[Dataset Boundary: Start]

Lemma C5_witness :
  addOrder 1 1024 10 (Fin 60) demo_world = (Val PyNone, demo_world) /\
  matchOrder 1024 demo_world = (Val PyNone, demo_world).
Proof.
  apply (C5_invalid_ticker_changes_nothing demo_world 1 1024 10 (Fin 60)).
  unfold valid_ticker, MAX_TICKERS. lia.
Defined.

(** ** C7: the scenario *)

(** C7, as stated, fails on the value handed back: the last call of the
    scenario returns [None], not a [Matched] value. *)
Lemma C7_counterexample :
  fst (scenario init_world) <>
  Val (Outcome (Matched {| m_ticker := 5; m_buy := Fin 60; m_sell := Fin 40;
                           m_quantity := 10 |})).
Proof. vm_compute. discriminate. Qed.

(** C7 (amended): from the initial registry the scenario ends with
    [matchOrder(5)] returning [None] after printing exactly one match,
    ticker 5, buy at 60.0, sell at 40.0, quantity 10; afterwards the sell
    order at 50.0 is still active, the sell order at 40.0 and the buy
    order are not. *)
Theorem C7_scenario :
  fst (scenario init_world) = Val PyNone /\
  stdout (snd (scenario init_world)) =
    [{| m_ticker := 5; m_buy := Fin 60; m_sell := Fin 40; m_quantity := 10 |}] /\
  slot_at (snd (scenario init_world)) 5 Sell 0 =
    Some (Some {| active := true; order_type := 1; ticker := 5;
                  quantity := 10; price := Fin 50 |}) /\
  slot_at (snd (scenario init_world)) 5 Sell 1 =
    Some (Some {| active := false; order_type := 1; ticker := 5;
                  quantity := 10; price := Fin 40 |}) /\
  slot_at (snd (scenario init_world)) 5 Buy 0 =
    Some (Some {| active := false; order_type := 0; ticker := 5;
                  quantity := 10; price := Fin 60 |}).
Proof. vm_compute. repeat split; reflexivity. Qed.

(** ** C10: what addOrder validates *)

(** C10: on a reachable registry, for a valid ticker whose target side is
    below capacity, [addOrder] accepts every order type, quantity and
    price: it returns [None] and the new slot holds an active order with
    exactly the values passed.  The target side is the buy side for order
    type 0 and the sell side for every other value. *)
Theorem C10_only_ticker_validated (w : world) (ot t q : Z) (p : pyfloat)
    (b : OrderBook) :
  reachable w -> valid_ticker t -> orderBooks w !! Z.to_nat t = Some b ->
  count_of (side_of ot) b < MAX_ORDERS_PER_SIDE ->
  (ot = 0 -> side_of ot = Buy) /\ (ot <> 0 -> side_of ot = Sell) /\
  fst (addOrder ot t q p w) = Val PyNone /\
  exists b' : OrderBook,
    orderBooks (snd (addOrder ot t q p w)) !! Z.to_nat t = Some b' /\
    count_of (side_of ot) b' = count_of (side_of ot) b + 1 /\
    orders_of (side_of ot) b' !! Z.to_nat (count_of (side_of ot) b) =
      Some (Some {| active := true; order_type := ot; ticker := t;
                    quantity := q; price := p |}).
Proof.
  intros Hreach Ht Hb Hlt.
  pose proof (reachable_wf w Hreach) as Hwf.
  assert (Hwb : wf_book b) by (eapply (proj2 Hwf); exact Hb).
  split; [intros ->; reflexivity|].
  split; [intros Hne; unfold side_of; destruct (decide (ot = 0)); congruence|].
  rewrite (addOrder_valid ot t q p w b Ht Hb Hwb).
  destruct (decide _) as [_|Hn]; [|lia]. cbn [fst snd].
  split; [reflexivity|].
  exists (appended (side_of ot) (new_Order ot t q p) b).
  destruct (Hwb (side_of ot)) as (Hlen & Hc & _ & _).
  split; [|split].
  - simpl. apply list_lookup_insert_eq. eapply lookup_lt_Some. exact Hb.
  - unfold appended. apply count_of_set_count_eq.
  - unfold appended. rewrite orders_of_set_count, orders_of_set_orders_eq.
    apply list_lookup_insert_eq. lia.
Qed.

Lemma C10_witness :
  (2 = 0 -> side_of 2 = Buy) /\ (2 <> 0 -> side_of 2 = Sell) /\
  fst (addOrder 2 5 0 (Fin (-5 # 2)) demo_world) = Val PyNone /\
  exists b' : OrderBook,
    orderBooks (snd (addOrder 2 5 0 (Fin (-5 # 2)) demo_world)) !! Z.to_nat 5 =
      Some b' /\
    count_of (side_of 2) b' = count_of (side_of 2) (book_of demo_world 5) + 1 /\
    orders_of (side_of 2) b' !!
      Z.to_nat (count_of (side_of 2) (book_of demo_world 5)) =
      Some (Some {| active := true; order_type := 2; ticker := 5;
                    quantity := 0; price := Fin (-5 # 2) |}).
Proof.
  apply (C10_only_ticker_validated demo_world 2 5 0 (Fin (-5 # 2))
           (book_of demo_world 5)).
  - unfold demo_world. repeat apply reach_call. apply reach_init.
  - unfold valid_ticker, MAX_TICKERS. lia.
  - vm_compute. reflexivity.
  - vm_compute. reflexivity.
Defined.

Lemma book_of_lookup (w : world) (t : Z) :
  wf_world w -> valid_ticker t ->
  orderBooks w !! Z.to_nat t = Some (book_of w t) /\ wf_book (book_of w t).
Proof.
  intros Hwf Ht. destruct (wf_world_lookup w t Hwf Ht) as (b & Hb & Hwb).
  unfold book_of. rewrite Hb. split; [reflexivity|exact Hwb].
Qed.

Lemma book_of_with_book_eq (w : world) (t : Z) (s : bstate) :
  wf_world w -> valid_ticker t ->
  book_of (with_book (Z.to_nat t) s w) t = fst s.
Proof.
  intros [Hlen _] Ht. unfold book_of, with_book, valid_ticker in *. simpl.
  rewrite list_lookup_insert_eq by (rewrite Hlen; lia). reflexivity.
Qed.

Lemma book_of_with_book_ne (w : world) (t t' : Z) (s : bstate) :
  valid_ticker t -> valid_ticker t' -> t' <> t ->
  book_of (with_book (Z.to_nat t') s w) t = book_of w t.
Proof.
  intros Ht Ht' Hne. unfold book_of, with_book, valid_ticker in *. simpl.
  rewrite list_lookup_insert_ne by lia. reflexivity.
Qed.

(** One call moves a counter by one exactly when it is an insertion on
    that side of that ticker and the side is below capacity. *)
Lemma exec_count (c : call) (w : world) (t : Z) (sd : side) :
  wf_world w -> valid_ticker t ->
  count_of sd (book_of (snd (exec c w)) t) =
    if adds_to t sd c
    then Z.min MAX_ORDERS_PER_SIDE (count_of sd (book_of w t) + 1)
    else count_of sd (book_of w t).
Proof.
  intros Hwf Ht.
  destruct (book_of_lookup w t Hwf Ht) as [Hb Hwb].
  destruct c as [ot t' q p|t']; simpl.
  - destruct (decide (valid_ticker t')) as [Ht'|Ht'].
    + destruct (book_of_lookup w t' Hwf Ht') as [Hb' Hwb'].
      rewrite (addOrder_valid ot t' q p w _ Ht' Hb' Hwb'). cbn [snd].
      destruct (decide (t' = t)) as [->|Hne].
      * destruct (decide (side_of ot = sd)) as [<-|Hsd].
        -- rewrite bool_decide_eq_true_2 by (split; reflexivity).
           destruct (Hwb (side_of ot)) as (_ & Hc & _ & _).
           destruct (decide _) as [Hlt|Hfull].
           ++ rewrite book_of_with_book_eq by assumption. cbn [fst].
              unfold appended. rewrite count_of_set_count_eq. lia.
           ++ lia.
        -- rewrite bool_decide_eq_false_2 by (intros [_ ?]; contradiction).
           destruct (decide _) as [Hlt|Hfull]; [|reflexivity].
           rewrite book_of_with_book_eq by assumption. cbn [fst].
           unfold appended.
           rewrite count_of_set_count_ne, count_of_set_orders by exact Hsd.
           reflexivity.
      * rewrite bool_decide_eq_false_2 by (intros [? _]; contradiction).
        destruct (decide _) as [Hlt|Hfull]; [|reflexivity].
        rewrite book_of_with_book_ne by assumption. reflexivity.
    + rewrite addOrder_invalid by exact Ht'. cbn [snd].
      rewrite bool_decide_eq_false_2; [reflexivity|].
      intros [-> _]. contradiction.
  - destruct (decide (valid_ticker t')) as [Ht'|Ht'].
    + destruct (book_of_lookup w t' Hwf Ht') as [Hb' Hwb'].
      rewrite (matchOrder_valid t' w _ Ht' Hb'). cbn [snd].
      destruct (match_book_spec t' (book_of w t') (stdout w) Hwb')
        as [[Hrun _]|(ks & so & j & bo & _ & _ & _ & _ & _ & Hrun)];
        rewrite Hrun; cbn [snd].
      * rewrite with_book_same by exact Hb'. reflexivity.
      * destruct (decide (t' = t)) as [->|Hne].
        -- rewrite book_of_with_book_eq by assumption. unfold settled.
           cbn [fst]. rewrite !count_of_set_orders. reflexivity.
        -- rewrite book_of_with_book_ne by assumption. reflexivity.
    + rewrite matchOrder_invalid by exact Ht'. reflexivity.
Qed.

Lemma insertions_nonneg (t : Z) (sd : side) (cs : list call) :
  0 <= insertions t sd cs.
Proof.
  induction cs as [|c cs IH]; simpl; [lia|].
  destruct (adds_to t sd c); lia.
Qed.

[Dataset Boundary: End]

» **Instructions to follow**
Please reply with an exact copy of the lines above, starting at the first and ending at the line that holds "below capacity, [addOrder]".

» **Result for this exercise**
Lemma C5_witness :
  addOrder 1 1024 10 (Fin 60) demo_world = (Val PyNone, demo_world) /\
  matchOrder 1024 demo_world = (Val PyNone, demo_world).
Proof.
  apply (C5_invalid_ticker_changes_nothing demo_world 1 1024 10 (Fin 60)).
  unfold valid_ticker, MAX_TICKERS. lia.
Defined.

(** ** C7: the scenario *)

(** C7, as stated, fails on the value handed back: the last call of the
    scenario returns [None], not a [Matched] value. *)
Lemma C7_counterexample :
  fst (scenario init_world) <>
  Val (Outcome (Matched {| m_ticker := 5; m_buy := Fin 60; m_sell := Fin 40;
                           m_quantity := 10 |})).
Proof. vm_compute. discriminate. Qed.

(** C7 (amended): from the initial registry the scenario ends with
    [matchOrder(5)] returning [None] after printing exactly one match,
    ticker 5, buy at 60.0, sell at 40.0, quantity 10; afterwards the sell
    order at 50.0 is still active, the sell order at 40.0 and the buy
    order are not. *)
Theorem C7_scenario :
  fst (scenario init_world) = Val PyNone /\
  stdout (snd (scenario init_world)) =
    [{| m_ticker := 5; m_buy := Fin 60; m_sell := Fin 40; m_quantity := 10 |}] /\
  slot_at (snd (scenario init_world)) 5 Sell 0 =
    Some (Some {| active := true; order_type := 1; ticker := 5;
                  quantity := 10; price := Fin 50 |}) /\
  slot_at (snd (scenario init_world)) 5 Sell 1 =
    Some (Some {| active := false; order_type := 1; ticker := 5;
                  quantity := 10; price := Fin 40 |}) /\
  slot_at (snd (scenario init_world)) 5 Buy 0 =
    Some (Some {| active := false; order_type := 0; ticker := 5;
                  quantity := 10; price := Fin 60 |}).
Proof. vm_compute. repeat split; reflexivity. Qed.

(** ** C10: what addOrder validates *)

(** C10: on a reachable registry, for a valid ticker whose target side is
    below capacity, [addOrder] accepts every order type, quantity and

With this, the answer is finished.